Segment Start: Data listing
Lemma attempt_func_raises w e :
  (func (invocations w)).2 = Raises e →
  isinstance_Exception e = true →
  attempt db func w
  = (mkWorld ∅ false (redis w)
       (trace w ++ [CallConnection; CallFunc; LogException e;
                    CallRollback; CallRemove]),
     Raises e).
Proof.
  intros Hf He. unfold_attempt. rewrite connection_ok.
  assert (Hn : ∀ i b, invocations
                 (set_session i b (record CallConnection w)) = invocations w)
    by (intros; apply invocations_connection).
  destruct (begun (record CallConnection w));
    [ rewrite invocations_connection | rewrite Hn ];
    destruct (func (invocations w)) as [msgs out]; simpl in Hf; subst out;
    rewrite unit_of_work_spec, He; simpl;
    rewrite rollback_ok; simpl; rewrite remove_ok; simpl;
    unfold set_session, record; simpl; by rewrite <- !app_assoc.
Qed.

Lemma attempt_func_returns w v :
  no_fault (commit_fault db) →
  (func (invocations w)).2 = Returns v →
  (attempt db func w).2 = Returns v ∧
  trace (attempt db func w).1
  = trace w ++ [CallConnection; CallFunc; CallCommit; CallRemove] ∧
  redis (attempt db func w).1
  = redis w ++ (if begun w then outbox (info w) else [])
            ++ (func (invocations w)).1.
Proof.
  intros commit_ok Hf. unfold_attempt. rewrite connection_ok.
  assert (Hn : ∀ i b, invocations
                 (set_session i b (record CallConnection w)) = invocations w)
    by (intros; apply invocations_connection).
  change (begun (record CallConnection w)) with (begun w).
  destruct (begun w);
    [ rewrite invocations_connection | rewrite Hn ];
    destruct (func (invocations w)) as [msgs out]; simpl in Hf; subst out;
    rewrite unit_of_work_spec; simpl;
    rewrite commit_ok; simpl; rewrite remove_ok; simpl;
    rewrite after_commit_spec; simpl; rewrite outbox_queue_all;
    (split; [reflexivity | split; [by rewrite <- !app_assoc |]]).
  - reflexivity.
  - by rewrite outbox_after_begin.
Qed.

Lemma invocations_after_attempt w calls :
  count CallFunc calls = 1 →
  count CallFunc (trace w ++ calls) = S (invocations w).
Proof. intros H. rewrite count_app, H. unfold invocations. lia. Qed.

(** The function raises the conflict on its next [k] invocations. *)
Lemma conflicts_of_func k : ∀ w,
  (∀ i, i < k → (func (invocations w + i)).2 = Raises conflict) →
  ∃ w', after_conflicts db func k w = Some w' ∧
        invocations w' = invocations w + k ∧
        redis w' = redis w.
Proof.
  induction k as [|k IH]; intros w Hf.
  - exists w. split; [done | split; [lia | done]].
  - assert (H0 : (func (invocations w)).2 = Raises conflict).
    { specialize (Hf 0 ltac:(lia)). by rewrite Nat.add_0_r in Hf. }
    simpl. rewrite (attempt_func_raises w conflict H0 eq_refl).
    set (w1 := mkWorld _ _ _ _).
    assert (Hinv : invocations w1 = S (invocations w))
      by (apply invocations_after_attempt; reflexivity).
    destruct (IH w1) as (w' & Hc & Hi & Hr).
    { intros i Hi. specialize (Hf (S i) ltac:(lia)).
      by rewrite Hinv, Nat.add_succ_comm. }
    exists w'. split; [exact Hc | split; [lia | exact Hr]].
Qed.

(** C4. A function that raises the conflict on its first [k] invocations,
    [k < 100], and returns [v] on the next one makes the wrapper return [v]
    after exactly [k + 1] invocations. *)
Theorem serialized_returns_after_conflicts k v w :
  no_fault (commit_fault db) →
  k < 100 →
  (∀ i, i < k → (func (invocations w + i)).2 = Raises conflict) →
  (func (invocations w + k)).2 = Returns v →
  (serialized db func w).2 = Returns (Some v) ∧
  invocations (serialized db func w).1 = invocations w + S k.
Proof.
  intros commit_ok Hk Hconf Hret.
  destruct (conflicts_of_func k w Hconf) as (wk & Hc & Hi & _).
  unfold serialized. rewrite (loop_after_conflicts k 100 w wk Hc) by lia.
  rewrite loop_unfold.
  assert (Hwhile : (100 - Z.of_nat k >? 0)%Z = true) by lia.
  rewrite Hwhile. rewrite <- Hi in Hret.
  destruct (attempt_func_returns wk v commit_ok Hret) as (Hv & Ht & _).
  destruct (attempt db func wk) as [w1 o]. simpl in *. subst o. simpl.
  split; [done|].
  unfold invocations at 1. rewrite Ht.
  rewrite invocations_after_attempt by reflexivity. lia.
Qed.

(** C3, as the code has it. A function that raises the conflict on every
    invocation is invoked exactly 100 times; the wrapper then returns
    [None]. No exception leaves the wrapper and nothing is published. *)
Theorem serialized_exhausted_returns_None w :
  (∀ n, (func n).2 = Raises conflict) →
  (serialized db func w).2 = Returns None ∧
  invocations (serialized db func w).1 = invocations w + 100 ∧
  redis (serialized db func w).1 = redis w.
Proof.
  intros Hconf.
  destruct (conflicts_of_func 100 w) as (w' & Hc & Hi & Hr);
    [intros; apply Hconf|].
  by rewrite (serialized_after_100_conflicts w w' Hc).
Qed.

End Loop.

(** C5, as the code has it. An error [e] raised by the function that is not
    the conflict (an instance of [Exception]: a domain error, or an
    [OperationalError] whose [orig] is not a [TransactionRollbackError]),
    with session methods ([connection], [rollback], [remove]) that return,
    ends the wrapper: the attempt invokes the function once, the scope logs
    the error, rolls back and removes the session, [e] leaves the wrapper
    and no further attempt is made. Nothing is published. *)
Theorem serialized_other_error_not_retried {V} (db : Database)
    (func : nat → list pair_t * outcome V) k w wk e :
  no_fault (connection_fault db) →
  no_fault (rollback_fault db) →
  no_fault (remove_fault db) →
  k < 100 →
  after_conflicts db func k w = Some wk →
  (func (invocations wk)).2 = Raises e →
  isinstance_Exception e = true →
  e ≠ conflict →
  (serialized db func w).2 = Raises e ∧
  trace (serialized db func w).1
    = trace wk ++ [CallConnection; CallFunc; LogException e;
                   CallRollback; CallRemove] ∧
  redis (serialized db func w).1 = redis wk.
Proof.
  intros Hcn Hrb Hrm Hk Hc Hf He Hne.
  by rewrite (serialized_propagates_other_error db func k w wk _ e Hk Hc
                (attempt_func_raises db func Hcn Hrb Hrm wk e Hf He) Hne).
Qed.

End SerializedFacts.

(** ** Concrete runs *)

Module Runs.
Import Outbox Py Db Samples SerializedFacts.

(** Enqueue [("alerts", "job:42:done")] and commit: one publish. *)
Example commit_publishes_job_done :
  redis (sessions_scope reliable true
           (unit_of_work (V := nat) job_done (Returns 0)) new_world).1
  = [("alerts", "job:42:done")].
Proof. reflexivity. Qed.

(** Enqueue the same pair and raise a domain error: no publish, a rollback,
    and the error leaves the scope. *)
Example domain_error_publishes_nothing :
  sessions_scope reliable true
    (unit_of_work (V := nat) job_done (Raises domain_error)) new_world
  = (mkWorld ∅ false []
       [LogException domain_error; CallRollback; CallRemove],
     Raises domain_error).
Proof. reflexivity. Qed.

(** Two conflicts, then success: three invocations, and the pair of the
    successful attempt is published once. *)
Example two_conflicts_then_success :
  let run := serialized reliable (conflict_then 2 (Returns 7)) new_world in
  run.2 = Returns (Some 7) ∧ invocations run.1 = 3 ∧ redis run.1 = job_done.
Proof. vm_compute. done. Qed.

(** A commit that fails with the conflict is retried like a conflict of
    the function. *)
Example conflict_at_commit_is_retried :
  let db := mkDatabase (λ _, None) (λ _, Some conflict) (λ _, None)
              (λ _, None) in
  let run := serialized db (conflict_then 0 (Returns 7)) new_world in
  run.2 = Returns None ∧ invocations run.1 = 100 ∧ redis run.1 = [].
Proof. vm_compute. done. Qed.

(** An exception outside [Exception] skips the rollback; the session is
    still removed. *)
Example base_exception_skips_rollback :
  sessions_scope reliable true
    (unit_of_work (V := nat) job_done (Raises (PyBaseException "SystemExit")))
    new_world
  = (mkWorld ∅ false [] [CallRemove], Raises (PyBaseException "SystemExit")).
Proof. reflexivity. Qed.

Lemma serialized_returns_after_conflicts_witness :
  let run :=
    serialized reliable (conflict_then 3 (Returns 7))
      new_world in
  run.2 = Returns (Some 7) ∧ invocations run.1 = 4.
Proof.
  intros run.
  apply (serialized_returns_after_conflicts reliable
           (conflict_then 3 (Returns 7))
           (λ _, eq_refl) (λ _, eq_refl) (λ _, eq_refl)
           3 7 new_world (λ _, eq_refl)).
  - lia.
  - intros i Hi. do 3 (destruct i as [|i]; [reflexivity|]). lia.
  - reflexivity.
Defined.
Segment End: Data listing
Segment Start: Data listing
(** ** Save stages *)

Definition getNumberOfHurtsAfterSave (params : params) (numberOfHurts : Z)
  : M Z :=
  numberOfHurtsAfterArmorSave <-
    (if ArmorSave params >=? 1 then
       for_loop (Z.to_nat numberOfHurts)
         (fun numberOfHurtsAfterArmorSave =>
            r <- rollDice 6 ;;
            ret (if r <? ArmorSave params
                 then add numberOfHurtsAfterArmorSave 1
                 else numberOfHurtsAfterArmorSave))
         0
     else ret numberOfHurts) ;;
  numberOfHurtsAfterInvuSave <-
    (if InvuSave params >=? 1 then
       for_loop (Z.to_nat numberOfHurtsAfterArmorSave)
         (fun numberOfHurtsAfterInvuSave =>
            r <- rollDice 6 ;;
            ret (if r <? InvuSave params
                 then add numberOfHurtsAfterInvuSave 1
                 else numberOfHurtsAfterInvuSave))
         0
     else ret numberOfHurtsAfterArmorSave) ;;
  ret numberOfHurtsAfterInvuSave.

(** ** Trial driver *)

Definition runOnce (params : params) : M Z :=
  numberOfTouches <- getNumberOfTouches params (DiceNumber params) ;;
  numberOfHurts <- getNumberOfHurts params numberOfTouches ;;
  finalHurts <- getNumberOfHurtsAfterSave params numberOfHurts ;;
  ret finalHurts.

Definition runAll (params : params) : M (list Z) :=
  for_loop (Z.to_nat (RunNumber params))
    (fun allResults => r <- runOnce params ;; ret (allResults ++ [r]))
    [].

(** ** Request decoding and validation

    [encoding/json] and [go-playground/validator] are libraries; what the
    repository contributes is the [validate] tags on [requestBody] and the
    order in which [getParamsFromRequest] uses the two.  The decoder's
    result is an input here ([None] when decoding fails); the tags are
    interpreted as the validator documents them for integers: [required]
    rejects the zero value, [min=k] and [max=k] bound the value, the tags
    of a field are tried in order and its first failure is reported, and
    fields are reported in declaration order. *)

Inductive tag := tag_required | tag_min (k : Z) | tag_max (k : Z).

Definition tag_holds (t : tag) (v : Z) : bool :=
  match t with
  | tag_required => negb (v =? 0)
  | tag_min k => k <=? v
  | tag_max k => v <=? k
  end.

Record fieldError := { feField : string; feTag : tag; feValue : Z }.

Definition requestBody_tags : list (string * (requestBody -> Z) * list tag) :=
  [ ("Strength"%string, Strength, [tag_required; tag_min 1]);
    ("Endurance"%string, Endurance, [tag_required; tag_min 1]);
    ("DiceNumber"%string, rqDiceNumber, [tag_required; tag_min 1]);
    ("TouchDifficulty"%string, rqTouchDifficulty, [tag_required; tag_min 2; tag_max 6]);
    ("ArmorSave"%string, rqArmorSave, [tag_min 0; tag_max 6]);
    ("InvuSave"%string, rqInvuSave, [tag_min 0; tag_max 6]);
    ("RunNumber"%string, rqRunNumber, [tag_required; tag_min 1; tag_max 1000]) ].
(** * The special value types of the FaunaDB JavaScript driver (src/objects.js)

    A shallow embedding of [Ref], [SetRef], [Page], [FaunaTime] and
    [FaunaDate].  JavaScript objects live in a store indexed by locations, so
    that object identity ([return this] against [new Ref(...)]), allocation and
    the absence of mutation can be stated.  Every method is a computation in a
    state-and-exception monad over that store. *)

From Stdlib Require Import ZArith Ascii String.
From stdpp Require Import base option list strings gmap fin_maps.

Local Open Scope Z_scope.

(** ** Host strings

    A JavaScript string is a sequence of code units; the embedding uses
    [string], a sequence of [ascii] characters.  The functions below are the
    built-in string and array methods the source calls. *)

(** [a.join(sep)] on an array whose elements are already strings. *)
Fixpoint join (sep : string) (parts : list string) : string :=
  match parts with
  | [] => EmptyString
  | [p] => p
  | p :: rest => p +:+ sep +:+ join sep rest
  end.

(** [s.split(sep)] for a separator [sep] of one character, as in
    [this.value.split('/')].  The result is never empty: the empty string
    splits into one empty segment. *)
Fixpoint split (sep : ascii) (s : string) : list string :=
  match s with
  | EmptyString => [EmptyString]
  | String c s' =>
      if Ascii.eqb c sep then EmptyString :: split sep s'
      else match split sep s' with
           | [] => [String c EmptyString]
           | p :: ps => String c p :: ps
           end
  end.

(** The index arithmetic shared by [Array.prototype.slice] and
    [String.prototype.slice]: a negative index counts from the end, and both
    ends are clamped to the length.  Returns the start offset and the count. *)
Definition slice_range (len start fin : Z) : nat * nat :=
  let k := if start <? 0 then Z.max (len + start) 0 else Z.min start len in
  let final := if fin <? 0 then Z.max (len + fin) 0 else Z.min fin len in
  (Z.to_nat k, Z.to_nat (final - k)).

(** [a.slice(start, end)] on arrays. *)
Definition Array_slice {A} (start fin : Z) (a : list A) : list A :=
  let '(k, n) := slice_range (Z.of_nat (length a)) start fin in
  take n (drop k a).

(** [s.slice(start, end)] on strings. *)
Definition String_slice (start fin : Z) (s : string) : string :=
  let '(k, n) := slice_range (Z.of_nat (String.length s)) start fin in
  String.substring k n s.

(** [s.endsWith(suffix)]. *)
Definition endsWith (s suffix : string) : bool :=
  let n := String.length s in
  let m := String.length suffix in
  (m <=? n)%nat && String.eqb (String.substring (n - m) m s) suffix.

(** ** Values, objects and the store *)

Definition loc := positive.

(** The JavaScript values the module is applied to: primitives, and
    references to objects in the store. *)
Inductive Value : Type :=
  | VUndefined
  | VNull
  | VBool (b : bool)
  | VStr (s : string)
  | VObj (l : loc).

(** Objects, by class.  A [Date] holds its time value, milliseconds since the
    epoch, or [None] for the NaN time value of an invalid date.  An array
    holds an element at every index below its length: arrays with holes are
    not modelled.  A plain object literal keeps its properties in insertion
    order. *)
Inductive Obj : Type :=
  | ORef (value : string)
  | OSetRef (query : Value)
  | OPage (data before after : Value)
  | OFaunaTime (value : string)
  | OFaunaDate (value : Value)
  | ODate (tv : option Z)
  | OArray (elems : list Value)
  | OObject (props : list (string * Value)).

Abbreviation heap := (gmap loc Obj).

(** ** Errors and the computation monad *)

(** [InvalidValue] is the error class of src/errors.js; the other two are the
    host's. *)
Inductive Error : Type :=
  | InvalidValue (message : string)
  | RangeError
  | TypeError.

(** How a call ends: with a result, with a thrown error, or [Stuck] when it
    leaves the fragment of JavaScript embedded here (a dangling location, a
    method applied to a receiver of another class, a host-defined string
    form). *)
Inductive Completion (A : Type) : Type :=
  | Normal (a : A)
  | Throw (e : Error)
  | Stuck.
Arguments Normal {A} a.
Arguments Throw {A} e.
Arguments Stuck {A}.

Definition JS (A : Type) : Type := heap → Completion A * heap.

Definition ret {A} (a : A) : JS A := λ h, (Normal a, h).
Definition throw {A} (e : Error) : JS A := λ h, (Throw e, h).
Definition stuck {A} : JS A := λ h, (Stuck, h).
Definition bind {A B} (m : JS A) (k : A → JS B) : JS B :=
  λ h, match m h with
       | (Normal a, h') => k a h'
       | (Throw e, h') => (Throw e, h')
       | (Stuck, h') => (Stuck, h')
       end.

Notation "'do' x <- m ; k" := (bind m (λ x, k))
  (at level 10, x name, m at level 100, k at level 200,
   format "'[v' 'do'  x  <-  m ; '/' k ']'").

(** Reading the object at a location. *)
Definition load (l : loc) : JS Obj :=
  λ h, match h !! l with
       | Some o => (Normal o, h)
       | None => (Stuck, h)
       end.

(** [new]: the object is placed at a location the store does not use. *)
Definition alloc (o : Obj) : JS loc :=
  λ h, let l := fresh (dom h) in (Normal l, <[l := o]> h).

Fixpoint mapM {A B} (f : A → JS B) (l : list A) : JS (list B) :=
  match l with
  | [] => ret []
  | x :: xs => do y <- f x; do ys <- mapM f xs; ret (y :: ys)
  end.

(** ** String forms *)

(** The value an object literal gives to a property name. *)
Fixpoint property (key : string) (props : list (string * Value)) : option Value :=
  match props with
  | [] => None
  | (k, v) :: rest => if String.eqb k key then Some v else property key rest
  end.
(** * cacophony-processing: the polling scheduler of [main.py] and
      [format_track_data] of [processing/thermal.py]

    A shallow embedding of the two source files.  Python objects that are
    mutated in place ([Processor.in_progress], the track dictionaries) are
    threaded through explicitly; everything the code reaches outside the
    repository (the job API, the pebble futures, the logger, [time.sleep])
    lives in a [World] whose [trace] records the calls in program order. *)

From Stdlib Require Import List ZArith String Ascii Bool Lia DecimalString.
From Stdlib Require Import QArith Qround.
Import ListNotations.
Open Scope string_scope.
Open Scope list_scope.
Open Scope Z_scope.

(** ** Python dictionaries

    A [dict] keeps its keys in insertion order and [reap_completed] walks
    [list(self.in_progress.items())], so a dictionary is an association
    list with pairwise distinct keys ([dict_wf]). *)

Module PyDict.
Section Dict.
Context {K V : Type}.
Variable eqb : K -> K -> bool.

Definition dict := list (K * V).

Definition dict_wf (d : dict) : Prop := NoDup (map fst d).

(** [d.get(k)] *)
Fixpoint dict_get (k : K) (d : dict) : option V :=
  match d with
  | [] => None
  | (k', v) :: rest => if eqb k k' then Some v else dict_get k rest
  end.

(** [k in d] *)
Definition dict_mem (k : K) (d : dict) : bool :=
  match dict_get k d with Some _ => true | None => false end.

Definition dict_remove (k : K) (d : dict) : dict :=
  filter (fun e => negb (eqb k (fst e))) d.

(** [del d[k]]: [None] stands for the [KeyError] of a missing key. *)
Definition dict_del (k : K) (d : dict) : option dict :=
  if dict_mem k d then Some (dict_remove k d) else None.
Segment End: Data listing
Segment Start: Data listing
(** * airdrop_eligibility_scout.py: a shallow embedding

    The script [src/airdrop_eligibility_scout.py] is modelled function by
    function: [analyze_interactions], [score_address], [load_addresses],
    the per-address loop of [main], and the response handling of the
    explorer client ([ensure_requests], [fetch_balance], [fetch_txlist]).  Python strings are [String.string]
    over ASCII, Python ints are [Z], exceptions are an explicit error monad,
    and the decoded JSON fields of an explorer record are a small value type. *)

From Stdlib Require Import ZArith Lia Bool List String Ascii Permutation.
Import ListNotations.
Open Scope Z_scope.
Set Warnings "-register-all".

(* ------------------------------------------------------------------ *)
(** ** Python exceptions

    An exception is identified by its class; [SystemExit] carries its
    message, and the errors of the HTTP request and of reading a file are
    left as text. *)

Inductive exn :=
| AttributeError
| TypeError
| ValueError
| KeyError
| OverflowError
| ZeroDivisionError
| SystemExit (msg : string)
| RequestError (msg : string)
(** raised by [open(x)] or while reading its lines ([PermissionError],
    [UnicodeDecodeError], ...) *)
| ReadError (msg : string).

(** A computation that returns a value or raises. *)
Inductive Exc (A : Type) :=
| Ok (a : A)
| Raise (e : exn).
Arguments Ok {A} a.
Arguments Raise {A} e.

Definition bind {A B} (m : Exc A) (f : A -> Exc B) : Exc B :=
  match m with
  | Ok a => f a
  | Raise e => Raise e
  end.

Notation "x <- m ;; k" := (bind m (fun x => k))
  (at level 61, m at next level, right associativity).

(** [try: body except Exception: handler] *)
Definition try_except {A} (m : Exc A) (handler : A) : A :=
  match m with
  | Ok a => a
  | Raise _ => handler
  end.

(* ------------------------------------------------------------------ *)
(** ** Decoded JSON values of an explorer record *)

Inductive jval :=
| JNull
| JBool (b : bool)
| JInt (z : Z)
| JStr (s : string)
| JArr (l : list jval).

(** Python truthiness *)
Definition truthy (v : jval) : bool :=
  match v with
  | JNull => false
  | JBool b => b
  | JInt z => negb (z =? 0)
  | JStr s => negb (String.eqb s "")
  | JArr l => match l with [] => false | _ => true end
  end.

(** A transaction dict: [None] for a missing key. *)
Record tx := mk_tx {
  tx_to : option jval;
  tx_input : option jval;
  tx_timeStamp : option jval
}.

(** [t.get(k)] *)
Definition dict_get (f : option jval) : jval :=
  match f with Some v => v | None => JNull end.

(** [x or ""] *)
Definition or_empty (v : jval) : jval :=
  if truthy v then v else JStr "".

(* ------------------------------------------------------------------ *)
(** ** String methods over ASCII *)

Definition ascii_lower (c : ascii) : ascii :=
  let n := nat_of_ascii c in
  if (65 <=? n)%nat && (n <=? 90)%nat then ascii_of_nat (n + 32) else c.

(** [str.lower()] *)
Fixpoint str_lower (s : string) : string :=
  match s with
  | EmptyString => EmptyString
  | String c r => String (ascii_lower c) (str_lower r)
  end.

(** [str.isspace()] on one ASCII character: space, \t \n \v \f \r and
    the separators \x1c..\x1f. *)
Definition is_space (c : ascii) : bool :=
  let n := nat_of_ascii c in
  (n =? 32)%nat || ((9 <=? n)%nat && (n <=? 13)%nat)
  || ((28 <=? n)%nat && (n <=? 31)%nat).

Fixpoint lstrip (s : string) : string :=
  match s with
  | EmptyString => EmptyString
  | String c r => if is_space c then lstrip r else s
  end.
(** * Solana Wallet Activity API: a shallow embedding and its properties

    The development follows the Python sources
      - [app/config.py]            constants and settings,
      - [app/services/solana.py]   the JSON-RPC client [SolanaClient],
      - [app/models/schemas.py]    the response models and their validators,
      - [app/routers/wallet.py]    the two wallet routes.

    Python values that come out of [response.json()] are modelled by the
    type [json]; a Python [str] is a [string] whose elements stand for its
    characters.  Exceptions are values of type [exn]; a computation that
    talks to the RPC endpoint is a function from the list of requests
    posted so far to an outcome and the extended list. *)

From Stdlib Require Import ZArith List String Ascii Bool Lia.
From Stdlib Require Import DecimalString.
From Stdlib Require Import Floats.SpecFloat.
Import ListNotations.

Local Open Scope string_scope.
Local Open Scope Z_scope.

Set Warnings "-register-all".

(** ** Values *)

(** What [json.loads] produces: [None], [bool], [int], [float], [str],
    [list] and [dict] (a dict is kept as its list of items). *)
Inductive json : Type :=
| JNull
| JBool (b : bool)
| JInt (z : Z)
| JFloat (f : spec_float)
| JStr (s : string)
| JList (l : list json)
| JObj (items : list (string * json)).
Segment End: Data listing
Determine the number of lines above that include the word "below"; the reply is that number only.

▶ Expected output
2